N. R. Farrell

Urban Fantasy/Paranormal Romance Author

Wednesday Writing: First Query Letter Results

6 Comments

Hello, everyone!

Wow, it’s Wednesday already? Weeks with holidays make time fly. Today, I wanted to give some insight into writing-related events that have taken place for me this week. The first thing you should know about me is that I’ve lost track of how many unfinished books I have. They’ll all get their chance eventually. That aside…

Out of my many writing projects, one of them is a series, the first book of which has been fully written, edited several times, and has received feedback from numerous beta readers and other sources. All things considered, it’s good to go.

As part of getting back into blogging and writing as a whole, last week I decided take the query letter I had written for that book and sent it out to one literary agent to test the waters.

The querying process is a lengthy one. Normally I don’t expect a response for 8 to 12 weeks, sometimes longer. Imagine my surprise when I got a response to my Thursday night query late Monday afternoon.

Rejection.

I won’t lie and say that I wasn’t upset. I’d made the rookie mistake of letting myself get too excited; the literary agent seemed like such a good fit for the story. So, I stewed on it. Then I channeled those emotions into something more productive. After a bit of research into query letters, some writing, and some feedback from friends, I had a shiny new query letter before the night was over. So, with that done, instead of dwelling on the rejection, I sent out more queries.

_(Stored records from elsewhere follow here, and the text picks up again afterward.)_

Lemma Xreceive_data2_hoare flags length stream_id buf :
  hoare nofuel (λ _, True) (Xreceive_data2 flags length stream_id buf).
Proof. unfold Xreceive_data2, add_credits2, receive_body, goaway_fail, rd. hoare_go. Qed.

(** The rest of the frame from offset [o] on. *)
Lemma cells_split (bs : list Z) tl o :
  0 ≤ o ≤ zlen bs →
  drop (Z.to_nat o) ((Some <$> bs) ++ tl) = (Some <$> drop (Z.to_nat o) bs) ++ tl.
Proof.
  intros Ho. unfold zlen in Ho. rewrite drop_app_le by (rewrite length_fmap; lia).
  by rewrite fmap_drop.
Qed.

(** A header block that ends before the frame does: bytes [o] to
    [headers_len]. *)
Lemma headers_part (bs : list Z) tl o headers_len :
  0 ≤ o ≤ headers_len → headers_len ≤ zlen bs → zlen bs < 2 ^ 64 →
  ∃ bs' tl', drop (Z.to_nat o) ((Some <$> bs) ++ tl) = (Some <$> bs') ++ tl' ∧
             u64 (headers_len - o) = zlen bs' ∧ (Forall is_byte bs → Forall is_byte bs').
Proof.
  intros Ho Hh Hz. exists (take (Z.to_nat (headers_len - o)) (drop (Z.to_nat o) bs)).
  exists ((Some <$> drop (Z.to_nat (headers_len - o)) (drop (Z.to_nat o) bs)) ++ tl).
  rewrite cells_split by lia. split; [by rewrite app_assoc, <- fmap_app, take_drop|].
  split; [|intros; by apply Forall_take, Forall_drop].
  unfold u64, zlen in *. rewrite length_take, length_drop, Z.mod_small by lia. lia.
Qed.

Lemma headers_loop_hoare fuel (bs : list Z) tl o headers_len :
  Forall is_byte bs → cells_ok ((Some <$> bs) ++ tl) → zlen bs < 2 ^ 64 →
  0 ≤ o ≤ headers_len → headers_len ≤ zlen bs → zlen bs - o < Z.of_nat fuel →
  hoare nofuel (λ r, headers_len < zlen bs → r = -1)
    (headers_loop huffman_tables_init fuel ((Some <$> bs) ++ tl) o headers_len (zlen bs)).
Proof.
  intros Hbs Hcells Hz. revert o. induction fuel as [|fuel IH]; intros o Ho Hh Hf; [lia|].
  simpl headers_loop. destruct (Z.ltb_spec o (zlen bs)).
  - destruct (headers_part bs tl o headers_len Ho Hh Hz) as (bs' & tl' & E & Eu & Hb).
    rewrite E, Eu. eapply hoare_bind.
    { apply (Xdecode_header2_hoare bs' (Hb Hbs) tl'). rewrite <- E. by apply cells_ok_drop. }
    intros len Hlen. rewrite <- Eu in Hlen.
    unfold u64 in Hlen. rewrite Z.mod_small in Hlen by lia.
    destruct (Z.eqb_spec len 0); [by apply hoare_ret|]. apply IH; lia.
  - apply hoare_ret. lia.
Qed.

Lemma Xreceive_headers2_hoare flags stream_id (bs : list Z) tl :
  Forall is_byte bs → cells_ok ((Some <$> bs) ++ tl) → zlen bs < 2 ^ 64 →
  hoare nofuel (λ _, True)
    (Xreceive_headers2 huffman_tables_init flags (zlen bs) stream_id ((Some <$> bs) ++ tl)).
Proof.
  intros Hbs Hcells Hz. pose proof (zlen_nonneg bs). unfold Xreceive_headers2, rd.
  destruct (stream_id =? 0); [apply goaway_fail_hoare|].
  destruct (negb _); [apply goaway_fail_hoare|].
  apply (hoare_bind _ (λ r, 0 ≤ r.1 ∧ 0 ≤ r.2)).
  { destruct (flag_set _ _); [|by apply hoare_ret].
    apply (hoare_bind _ (λ b, 0 ≤ b)); [|intros; by apply hoare_ret].
    apply hoare_lift. unfold load. destruct (_ !! _) as [[b|]|] eqn:E; [|congruence..].
    apply (Hcells _ _ E). }
  intros [po pl] [H1 H2]. simpl in H1, H2. set (pr := if flag_set _ _ then 5 else 0).
  assert (0 ≤ pr) by (unfold pr; case_match; lia).
  destruct (Z.ltb_spec (zlen bs) (po + pr + pl)); [apply goaway_fail_hoare|].
  eapply hoare_conseq; [apply headers_loop_hoare; try done; lia|done].
Qed.

Lemma settings_loop_crash n buf o c : settings_loop n buf o = Crash c → c = Undefined.
Proof.
  revert o. induction n as [|n IH]; intros o; [done|]. cbn [settings_loop].
  destruct (loadn buf o 2) as [?|x] eqn:E1; msimpl; [|intros [= ->]; by apply loadn_crash in E1].
  destruct (loadn buf (o + 2) 4) as [?|x] eqn:E2; msimpl;
    [|intros [= ->]; by apply loadn_crash in E2]. apply IH.
Qed.

Lemma dispatch_hoare type flags stream_id (bs : list Z) tl :
  Forall is_byte bs → cells_ok ((Some <$> bs) ++ tl) → zlen bs < 2 ^ 64 →
  hoare nofuel (λ _, True)
    (dispatch huffman_tables_init type flags (zlen bs) stream_id ((Some <$> bs) ++ tl)).
Proof.
  intros Hbs Hcells Hz. unfold dispatch, Xreceive_rst_stream2, Xreceive_settings2, Xreceive_ping2,
    Xreceive_goaway2, Xreceive_window_update2.
  hoare_go; try apply goaway_fail_hoare; try apply Xreceive_data2_hoare;
    try (by apply Xreceive_headers2_hoare).
  destruct (settings_loop _ _ _) eqn:E; [done|]. apply settings_loop_crash in E. congruence.
Qed.

(** ** Filling the input buffer *)

Lemma store_inv {A} (b b' : blk A) off l :
  store b off l = Done b' →
  b' = take off b ++ (Some <$> l) ++ drop (off + length l) b ∧ (off + length l ≤ length b)%nat.
Proof. unfold store. destruct (decide _); [|done]. by intros [= <-]. Qed.

Lemma length_store {A} (b b' : blk A) off l : store b off l = Done b' → length b' = length b.
Proof.
  intros [-> Hl]%store_inv. rewrite !length_app, length_take, length_fmap, length_drop. lia.
Qed.

(** Two stores in a row. *)
Lemma store_store {A} (b b1 : blk A) off l1 l2 :
  store b off l1 = Done b1 → store b off (l1 ++ l2) = store b1 (off + length l1) l2.
Proof.
  intros E. pose proof (length_store _ _ _ _ E) as Hlen.
  apply store_inv in E as [Eb Hl]. unfold store. rewrite Hlen, length_app.
  destruct (decide (off + (length l1 + length l2) ≤ length b)%nat) as [Hd|Hd].
  2: { by rewrite decide_False by lia. }
  rewrite decide_True by lia. f_equal.
  assert (take (off + length l1) b1 = take off b ++ (Some <$> l1)) as ->.
  { rewrite Eb, app_assoc, take_app_length'; [done|].
    rewrite length_app, length_take, length_fmap. lia. }
  assert (drop (off + length l1 + length l2) b1 = drop (off + (length l1 + length l2)) b) as ->.
  { rewrite Eb, app_assoc, drop_app_ge; rewrite length_app, length_take, length_fmap; [|lia].
    rewrite drop_drop. f_equal. lia. }
  by rewrite fmap_app, <- !app_assoc.
Qed.

(** The first [n] cells survive a store behind them. *)
Lemma take_store {A} (b b' : blk A) off l n :
  (n ≤ off)%nat → store b off l = Done b' → take n b' = take n b.
Proof.
  intros Hn [-> Hl]%store_inv. rewrite take_app_le by (rewrite length_take; lia).
  rewrite take_take. f_equal. lia.
Qed.

Lemma load_take {A} (b b' : blk A) n i : take n b = take n b' → (i < n)%nat → load b i = load b' i.
Proof.
  intros E Hi. unfold load. by rewrite <- (lookup_take_lt b n i), E, (lookup_take_lt b' n i) by lia.
Qed.
Lemma loadn_take {A} (b b' : blk A) n i k :
  take n b = take n b' → (i + k ≤ n)%nat → loadn b i k = loadn b' i k.
Proof.
  intros E. revert i. induction k as [|k IH]; intros i Hi; [done|]. simpl.
  rewrite (load_take b b' n i E) by lia. by rewrite IH by lia.
Qed.

Section Fill.
Context {Ref : Type}.
Implicit Types (c : conn (Ref := Ref)) (e : http2_env) (r : Ref).

(** Reading from an [evbuffer], without the callback that logs the input. *)
Abbreviation fill := (fill_input (Ref := Ref) None None).

Lemma on_env_bind {A B} (m : H A) (f : A → M conn B) c :
  (on_env m ≫= f) c =
  match m (c_env c) with Done (a, e) => f a (set_env e c) | Crash x => Crash x end.
Proof. unfold mbind, M_bind, on_env. by destruct (m (c_env c)) as [[a e]|x]. Qed.

Definition grown (needed : Z) (e : http2_env) : http2_env :=
  if http2_input_max e <? needed
  then set_http2_input_max needed (set_http2_input (realloc (http2_input e) (Z.to_nat needed)) e)
  else e.

Lemma grow_input_done needed e : grow_input needed e = Done (tt, grown needed e).
Proof. unfold grow_input, grown. msimpl. by destruct (_ <? _). Qed.

Lemma grown_idem needed e : grown needed (grown needed e) = grown needed e.
Proof.
  unfold grown at 1. replace (http2_input_max (grown needed e) <? needed) with false; [done|].
  unfold grown. destruct (Z.ltb_spec (http2_input_max e) needed); simpl;
    [by rewrite Z.ltb_irrefl|by destruct (Z.ltb_spec (http2_input_max e) needed); [lia|]].
Qed.

Lemma grown_len needed e : http2_input_len (grown needed e) = http2_input_len e.
Proof. unfold grown. by destruct (_ <? _). Qed.

(** [fill_input] as one equation. *)
Lemma fill_eq needed e q r :
  fill needed (Conn e (Some q) r) =
  let g := grown needed e in
  if http2_input_len e <? needed then
    match store (http2_input g) (Z.to_nat (http2_input_len e))
                (take (Z.to_nat (needed - http2_input_len e)) q) with
    | Done b =>
        let n := http2_input_len e + zlen (take (Z.to_nat (needed - http2_input_len e)) q) in
        Done (needed <=? n, Conn (set_http2_input_len n (set_http2_input b g))
                              (Some (drop (Z.to_nat (needed - http2_input_len e)) q)) r)
    | Crash x => Crash x
    end
  else Done (true, Conn g (Some q) r).
Proof.
  unfold fill_input. rewrite on_env_bind. cbn [c_env]. rewrite grow_input_done. msimpl.
  unfold set_env. cbn [c_env c_inbuf c_ref]. rewrite grown_len. cbv zeta. destruct (_ <? _); [|done].
  unfold fetch, evbuffer_remove. unfold mbind at 1, M_bind at 1. cbn [c_inbuf]. msimpl.
  unfold on_env, append_input, set_inbuf. cbn [c_env c_inbuf c_ref]. msimpl. rewrite grown_len.
  destruct (store _ _ _) as [b|x]; msimpl; done.
Qed.

Lemma grown_outbuf needed e : outbuf (grown needed e) = outbuf e.
Proof. unfold grown. by destruct (_ <? _). Qed.
Lemma grown_done needed e : done (grown needed e) = done e.
Proof. unfold grown. by destruct (_ <? _). Qed.

Lemma grown_max needed e : needed ≤ http2_input_max (grown needed e).
Proof. unfold grown. destruct (Z.ltb_spec (http2_input_max e) needed); simpl; lia. Qed.

Lemma grown_id needed e : needed ≤ http2_input_max e → grown needed e = e.
Proof. intros. unfold grown. destruct (Z.ltb_spec (http2_input_max e) needed); [lia|done]. Qed.

(** [filled needed e l]: the connection after [l] was added to the input. *)
Definition filled (needed : Z) (e : http2_env) (l : list Z) : outcome http2_env :=
  match store (http2_input (grown needed e)) (Z.to_nat (http2_input_len e)) l with
  | Done b => Done (set_http2_input_len (http2_input_len e + zlen l)
                      (set_http2_input b (grown needed e)))
  | Crash x => Crash x
  end.

Lemma fill_filled needed e q r :
  http2_input_len e < needed →
  fill needed (Conn e (Some q) r) =
  let k := Z.to_nat (needed - http2_input_len e) in
  match filled needed e (take k q) with
  | Done e1 => Done (needed <=? http2_input_len e + zlen (take k q), Conn e1 (Some (drop k q)) r)
  | Crash x => Crash x
  end.
Proof.
  intros Hlt. rewrite fill_eq. unfold filled.
  destruct (Z.ltb_spec (http2_input_len e) needed); [|lia].
  cbv zeta. by destruct (store _ _ _).
Qed.

(** What the connection looks like then. *)
Lemma filled_inv needed e l e1 :
  0 ≤ http2_input_len e → filled needed e l = Done e1 →
  http2_input_len e1 = http2_input_len e + zlen l ∧ needed ≤ http2_input_max e1 ∧
  done e1 = done e ∧ outbuf e1 = outbuf e ∧
  ∃ b, store (http2_input (grown needed e)) (Z.to_nat (http2_input_len e)) l = Done b ∧
       e1 = set_http2_input_len (http2_input_len e + zlen l) (set_http2_input b (grown needed e)).
Proof.
  intros Hl. unfold filled. destruct (store _ _ _) as [b|x] eqn:E; [|done]. intros [= <-].
  split; [done|]. split; [apply grown_max|]. split; [apply grown_done|].
  split; [apply grown_outbuf|]. eauto.
Qed.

Between Monday night and Tuesday morning, I now sent off a handful of submissions with the sparkly new query letter, so we’ll see what the future brings. If a good chunk of these come back as rejections as well, I’ll be finding more agents to query.

The one thing I won’t be doing is dwelling on the negatives and giving up.

This is just the beginning.

Author: N. R. Farrell

Author of dark and paranormal tales. Avid writer, reader, and gamer.

6 thoughts on “Wednesday Writing: First Query Letter Results

  1. I struggle with writing a query letter, so I found this inspiring to keep trying and eventually I’ll have a good one!

    Good luck! Something good will come your way ☺️

    • I’ve definitely struggled a lot with it! It’s a fine art, but practice helps make it better, or so I’ve found, at least. I’m glad you found this inspiring! Since writing this I’ve actually received another rejection, but that’s just one more of many agents, so I’m keeping my hopes up.

      Good luck to you as well! 🙂

  2. I cringe when I think of the many novels I have yet to finish… but I know they will be waiting for me when I am ready! 😀

    I know there is an agent and readers for your novel! Your attitude is awesome and I know it takes some mental strength to keep working at it. Good things will come of your efforts!

    • I know that feeling! But like you said, they’ll be waiting. I’m sure all of your novels will become masterpieces.

      Thank you so much! I hope you’re right, and I’ll definitely keep pushing for it.

  3. It’s the start of your rejections, but I mean that in a positive way. Many great writers have their own stacks of reject letters. I recently found out that Stephen King got around 30 rejections for Carrie, but look where perseverance got him and the story. I know it’s cliché to say this in the writing world, but the best think to do is to keep going forward, though you do want to keep all the rejections you get.

    Also, each agent has their own way of doing things and it does get annoying as there’s no consistency. For example, I can get a query reply in either a day or two after submitting, but I recently got a reply I sent eight months ago. Also, personally I do hate how they each want different amounts of your manuscript. Some want the first three pages, some want 50 or the first three chapters. Plus, they want it in different forms: some want it in word, some in a PDF. Kinda wish they weren’t so picky

    • Yep. Getting rejections is one of those bittersweet moments. It hurts, but each rejection brings you one step closer to success.

      I understand the different timelines for responses, but I completely agree; I wish there was more consistency between how much of the manuscript each agent wants. I’ve seen 5, 10, 25, 50 pages, or first 1 or 3 chapters. It complicates the process and now I just have a dozen small files with different amounts of my manuscript to make querying somewhat easier!